(Exercise aim): Copy each line in the data below that contains the word "Fixpoint".

(Extracted data entries):
------------------------------------------------------------
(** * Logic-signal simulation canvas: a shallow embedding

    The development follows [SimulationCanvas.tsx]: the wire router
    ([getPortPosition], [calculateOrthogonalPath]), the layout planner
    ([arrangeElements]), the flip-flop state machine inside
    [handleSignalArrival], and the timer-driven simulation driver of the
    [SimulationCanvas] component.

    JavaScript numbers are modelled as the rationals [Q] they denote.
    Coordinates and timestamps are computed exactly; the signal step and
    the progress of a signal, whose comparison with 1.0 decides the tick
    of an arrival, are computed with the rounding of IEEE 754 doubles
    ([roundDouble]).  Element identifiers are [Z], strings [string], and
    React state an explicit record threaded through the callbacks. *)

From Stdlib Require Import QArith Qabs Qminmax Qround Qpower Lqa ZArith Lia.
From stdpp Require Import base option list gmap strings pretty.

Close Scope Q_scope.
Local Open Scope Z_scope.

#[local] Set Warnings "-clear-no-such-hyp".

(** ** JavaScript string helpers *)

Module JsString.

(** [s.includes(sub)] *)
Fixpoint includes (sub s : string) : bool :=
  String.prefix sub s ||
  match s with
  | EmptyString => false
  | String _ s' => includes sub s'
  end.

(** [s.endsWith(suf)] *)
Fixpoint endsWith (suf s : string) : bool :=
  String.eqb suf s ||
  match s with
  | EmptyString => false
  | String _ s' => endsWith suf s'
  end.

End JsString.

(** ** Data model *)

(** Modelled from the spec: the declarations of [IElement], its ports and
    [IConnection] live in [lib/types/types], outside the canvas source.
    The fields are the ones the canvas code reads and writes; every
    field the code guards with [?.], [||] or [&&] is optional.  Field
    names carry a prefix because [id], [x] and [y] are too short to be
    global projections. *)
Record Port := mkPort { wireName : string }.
------------------------------------------------------------
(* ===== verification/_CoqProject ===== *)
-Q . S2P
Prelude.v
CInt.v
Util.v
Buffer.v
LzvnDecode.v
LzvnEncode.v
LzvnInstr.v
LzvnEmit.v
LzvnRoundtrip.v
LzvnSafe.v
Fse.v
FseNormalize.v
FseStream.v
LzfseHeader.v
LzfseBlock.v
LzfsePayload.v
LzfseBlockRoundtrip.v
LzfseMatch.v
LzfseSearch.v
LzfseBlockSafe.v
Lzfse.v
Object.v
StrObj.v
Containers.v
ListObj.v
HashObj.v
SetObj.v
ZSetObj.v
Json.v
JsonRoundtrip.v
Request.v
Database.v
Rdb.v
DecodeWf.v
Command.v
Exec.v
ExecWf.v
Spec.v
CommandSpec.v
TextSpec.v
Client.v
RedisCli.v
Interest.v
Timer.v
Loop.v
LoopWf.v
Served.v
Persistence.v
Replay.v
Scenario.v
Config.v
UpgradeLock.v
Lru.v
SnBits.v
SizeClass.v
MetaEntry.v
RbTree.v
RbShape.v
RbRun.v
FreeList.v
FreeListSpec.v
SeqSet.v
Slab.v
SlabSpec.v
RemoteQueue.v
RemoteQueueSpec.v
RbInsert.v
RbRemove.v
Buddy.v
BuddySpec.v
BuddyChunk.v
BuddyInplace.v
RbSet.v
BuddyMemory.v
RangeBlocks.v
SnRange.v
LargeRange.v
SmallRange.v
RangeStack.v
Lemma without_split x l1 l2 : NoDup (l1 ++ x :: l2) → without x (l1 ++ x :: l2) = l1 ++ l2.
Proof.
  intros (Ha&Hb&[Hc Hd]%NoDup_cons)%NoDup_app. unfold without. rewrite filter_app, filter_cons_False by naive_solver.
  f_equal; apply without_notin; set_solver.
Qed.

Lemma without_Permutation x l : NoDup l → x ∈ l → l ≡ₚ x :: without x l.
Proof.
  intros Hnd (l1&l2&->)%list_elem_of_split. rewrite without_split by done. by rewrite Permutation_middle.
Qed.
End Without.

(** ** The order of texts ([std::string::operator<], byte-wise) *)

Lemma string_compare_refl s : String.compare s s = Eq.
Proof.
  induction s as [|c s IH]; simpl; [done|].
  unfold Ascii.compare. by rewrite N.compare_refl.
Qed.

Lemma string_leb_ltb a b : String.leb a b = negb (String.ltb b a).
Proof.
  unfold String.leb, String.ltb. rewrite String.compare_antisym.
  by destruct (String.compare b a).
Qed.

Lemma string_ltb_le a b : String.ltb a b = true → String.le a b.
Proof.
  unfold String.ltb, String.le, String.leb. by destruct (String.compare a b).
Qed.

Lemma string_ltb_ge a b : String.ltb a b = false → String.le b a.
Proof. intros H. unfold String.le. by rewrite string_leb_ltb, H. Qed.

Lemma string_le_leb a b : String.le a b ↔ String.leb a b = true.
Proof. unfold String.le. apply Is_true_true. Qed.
------------------------------------------------------------
(Answer space):
Fixpoint includes (sub s : string) : bool :=
Fixpoint endsWith (suf s : string) : bool :=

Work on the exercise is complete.